Lettre de Denise à Simone, Baignes, 24 mai 1940

1940 05 24 Denise à Simone (1)  1940 05 24 Denise à Simone (2)

1940 05 24 Denise à Simone (3)  1940 05 24 Denise à Simone (4)

Ma chère Simone,

Je ne sais pas si tu écoutes la radio, si oui, tu as du savoir que j’ai eu une émotion hier : elle a annoncé que le Niger était coulé, en même temps qu’un contre-torpilleur et un sous-marin ! Heureusement, en même temps, on disait que les équipages étaient sauvés (sauf celui du sous-marin). N’importe, j’ai poussé un soupir de satisfaction quand j’ai reçu, deux heures plus tard, une dépêche de Philippe avec : bonne santé.

1940 05 21 Le Niger coulé par bombardiers allemands chenal de Dunkerque près bouée 2W

L'Orage

Torpilleur L'Adroit 20 mai

torpilleur Sirocco

J’ai reçu ce matin une lettre –écrite avant le torpillage. Il me disait que depuis plusieurs jours, personne ne dormait, que l’aviation allemande les entourait de bombes et de bombes incendiaires –parfois à moins de 100 mètres- qu’il avait fait tirer (il est canonnier) et pensait avoir abattu un zinc. Il disait aussi que les hommes étaient épatants et que c’était un plaisir de les commander. En ce moment, ils étaient coincés dans un port et les quais flambaient autour d’eux (Je suppose que c’était Amsterdam ou Rotterdam). Il espérait repartir le lendemain pour une destination inconnue et c’est ce jour-là qu’ils ont du être torpillés !

Maintenant, je suppose qu’il doit être en Angleterre[1]. Il a du perdre toutes ses affaires[2] et va peut-être arriver en uniforme d’officier anglais ! (On va probablement leur donner une permission). Lui qui était furieux parce qu’il n’avait rien vu depuis le début de la guerre, il est servi ! J’ai hâte de savoir comment ça s’est passé. Figure-toi, il y a quinze jours, il a fait une demande pour entrer dans les sous-marins où l’on manque d’officiers.

Aussi pensé-je que maintenant il a quelque chance d’y entrer. Il doit être joliment content de quitter le pétrolier[3] (enfin, c’est plutôt ce dernier qui l’a quitté !)
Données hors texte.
(* ===== verification/Ecall.v ===== *)
(** * Traps from the user program's side (asm/trampoline.S, trap.rs)

    The instructions of the trampoline and the trap handler together: what a
    program finds in its registers after a system call, and what the child of a
    [fork] starts with. *)

From S2P Require Import Prelude Ring Spinlock FsBase Icache Kalloc Vm PageTable UserMem Space Kernel Sched Pipe Console File Proc ProcMem Exec Syscall Descr Exit Fork Trap TrapSpec Lifecycle Isolation Asm.

(** ** The page table in force *)

(** The page table [T] translates when [satp] names it; reads and writes of the
    kernel need R and W. *)
Definition tree_tr (T : ptree) (satp va : Z) : option usize :=
  if satp =? make_satp (pt_root T) then
    e ← L T !! vpn va; if Z.land e 6 =? 6 then Some (pte_pa e + va mod PGSIZE) else None
  else None.

(** The trapframe of the process is mapped where the trampoline expects it. *)
Definition tf_mapped (T : ptree) (tf : Z) : Prop := L T !! TRAPFRAME_VPN = Some (leaf_bits tf (Z.lor PTE_R PTE_W)) ∧ page_addr tf.

Lemma tree_tr_trapframe T tf off :
  tf_mapped T tf → 0 ≤ off < PGSIZE → tree_tr T (make_satp (pt_root T)) (TRAPFRAME + off) = Some (tf + off).
Proof.
  intros [HL Hp] Ho. unfold tree_tr. rewrite Z.eqb_refl.
  assert (vpn (TRAPFRAME + off) = TRAPFRAME_VPN ∧ (TRAPFRAME + off) mod PGSIZE = off) as [-> ->].
  { unfold vpn. change TRAPFRAME with (TRAPFRAME_VPN * 4096). change PGSIZE with 4096 in *. split.
    - rewrite Z.div_add_l by lia. rewrite (Z.div_small off) by lia. lia.
    - rewrite Z.add_comm, Z.mod_add by lia. by apply Z.mod_small. }
  rewrite HL. cbn [mbind option_bind]. rewrite land_leaf_bits by done.
  destruct (leaf_entry tf (Z.lor PTE_R PTE_W) Hp ltac:(done)) as (_ & -> & _). done.
Qed.

(** ** Going in and out *)

(** The kernel after [uservec]: the memory, the page table and the hart number are
    those of the core. *)
Definition enter (c : core) (s : hartk) : hartk :=
  mkHartk (mkCsr (sstatus (csr s)) (stvec (csr s)) (sepc (csr s)) (scause (csr s)) (stval (csr s)) (c_satp c) (regs c Rtp) (sie (csr s)))
    (dev s) (set_k_ram (c_ram c) (kern s)).

(** The core at the call of [userret], with the other registers as the kernel left
    them. *)
Definition leave (kregs : reg → u64) (a0 a1 : u64) (c : core) (s : hartk) : core :=
  mkCore (upd Ra1 a1 (upd Ra0 a0 kregs)) (sscratch c) (satp (csr s)) (k_ram (kern s)).

Lemma word_range off d : page_ok d → (off + 8 ≤ 4096)%nat → 0 ≤ word off d < 2 ^ 64.
Proof.
  intros [Hl Hb] Ho. unfold word. pose proof (le_val_bound (slice off 8 d)) as H. rewrite length_slice in H; [|by rewrite Hl].
  apply H. by apply Forall_take, Forall_drop.
Qed.

Lemma tf_reg_range r d : page_ok d → 0 ≤ tf_reg r (Trapframe_at d) < 2 ^ 64.
Proof.
  intros Hd. destruct (decide (r = Rzero)) as [->|Hz]; [done|]. rewrite tf_reg_word by done.
  apply word_range; [done|]. by destruct r; apply leb_complete.
Qed.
Je suis désolée que tu sois tellement souffrante. C’est sûrement la chaleur. J’ai été très contente d’apprendre que tu allais avoir un petit enfant, mais je voudrais bien pour toi qu’il soit déjà arrivé. Cette période ne doit pas être drôle du tout. Comme je ne sais pas tricoter (et du reste, si tu ne reviens pas en France, les tricots ne te serviront pas beaucoup), je te ferai des robes en mousseline avec des smocks[4] (sais-tu ce que c’est ?). C’est très joli. A La Rochelle, toutes les jeunes femmes en faisaient pour leurs gosses.

robe à smocks 1940

Je trouve que Muriel est un nom très gentil. En Alsace, il y a un prénom qu’on donne à beaucoup de garçons et qui est gentil aussi, c’est Yéri (Georges). Il y a aussi un prénom flamand que j’aime assez, Joris (ça se prononce Ioris)
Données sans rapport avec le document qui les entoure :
Lemma boot_turns_paging_on_witness :
  wp (kmain_paging (ram_end 100) KERNBASE boot_text boot_rodata 64 0 4096) boot_hart (λ pt h',
    satp (csr h') = make_satp pt ∧ stvec (csr h') = 64 ∧ sie (csr h') = Z.lor (Z.lor 0 32) 512 ∧
    deadline (dev h') = 5 + INTERVAL ∧ plic_ready ∅ (plic_regs (dev h')) ∧
    held (kern h') = [] ∧ procs (kern h') = procs tf_kernel ∧ rx (uart (console (kern h'))) = [] ∧
    tx (uart (console (kern h'))) = tx (uart (console tf_kernel)) ++ boot_messages 64 0 4096 ∧
    ∃ T fl, pt_own (ram_end 100) (ram_of (kern h')) T fl ∧ pt_root T = pt ∧ L T = kernel_leaves KERNBASE boot_text boot_rodata ∧
      ∀ q, q ∈ tables T ++ fl ↔ ram_page (ram_end 100) q).
Proof.
  apply (boot_turns_paging_on (ram_end 100) KERNBASE boot_text boot_rodata 64 boot_hart 0 4096);
    [exact boot_layout|reflexivity|by apply Z.leb_le|reflexivity|exact boot_ram|by apply Z.leb_le|by apply Z.leb_le].
Defined.

Example boot_messages_demo :
  boot_messages 64 0 4096 =
  bytes_of_string "stvec = 0x40" ++ [NL] ++ bytes_of_string "hartid = 0, dtb = 0x1000" ++ [NL] ++ bytes_of_string "trap initialized" ++ [NL] ++
  bytes_of_string "timer initialized" ++ [NL] ++ bytes_of_string "paging on" ++ [NL].
Proof. by vm_compute. Qed.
Je viens de m’interrompre, il y a une femme de Maubeuge qui vient d’arriver et qui demandait tante Marie, une réfugiée de l’autre guerre[5]. Ils sont déjà une cinquantaine et il en arrivera d’autres. C’est absolument épouvantable ce qu’ils ont vu. L’arrivée et le voyage des Mosellans, c’était déjà triste, mais ça ne peut se comparer avec ça.

J’espère tout de même qu’il y a une justice.

Je dois te dire qu’après cet intermède, je n’ai plus très envie d’écrire.

Les trois gosses Wetzel[6] sont toujours gentils. Joseph lit couramment et parle le français maintenant.

Je ne sais pas du tout ce que je vais faire. Je voudrais retourner à Toulon, je ne sais pas du tout ce que devient l’appartement, mon agence ne me répond pas et je suis assez inquiète. Les locataires sont partis sans laisser d’adresse. Mais Philippe, maintenant, peut être nommé ailleurs. Alors, j’attends.

Nous n’avons pas de nouvelles du 16[7]. Les Vautrin[8] étaient à St Quentin (Aisne) depuis le début de la guerre, je me demande ce qu’ils sont devenus.

Ecris-moi toujours ici. Je vais, je crois, faire adresser ma correspondance toujours ici, je déménage tellement souvent que toutes mes lettres se perdent. A La Rochelle, je connaissais des gens très gentils[9].

Je t’embrasse très affectueusement ainsi que Lucien,                                 Denise

P.S. : Madame Delacherie t’a déjà fait deux robes. Tante Jeanne a reçu ton mandat. Je m’occupe dune femme de négociants hollandais établis à Anvers et débarqués à Baignes depuis hier[10]



[1] C’est effectivement en Angleterre que le bâtiment, le Sirocco, qui la recueilli les membres de l’équipage les a conduits.

[2] Mon père m’a bien confirmé, lorsque j’étais enfant, qu’il n’avait rien pu sauver de ses documents, qui se trouvaient dans sa cabine sur le Niger.

[3] On se rend compte, d’après les lettres de Philippe, qu’il s’ennuyait sur le Niger et qu’il n’appréciait que très modérément son supérieur, le capitaine Huet.

[4] Smocks : fronces rebrodées en diagonale sur l'endroit du tissu, servant de garniture à des vêtements d'enfants ou des robes légères.

[5] Nous sommes fin-mai 1940, l’exode a commencé et des réfugiés de la première guerre mondiale, connaissant déjà les routes de France, ont pris un peu d’avance.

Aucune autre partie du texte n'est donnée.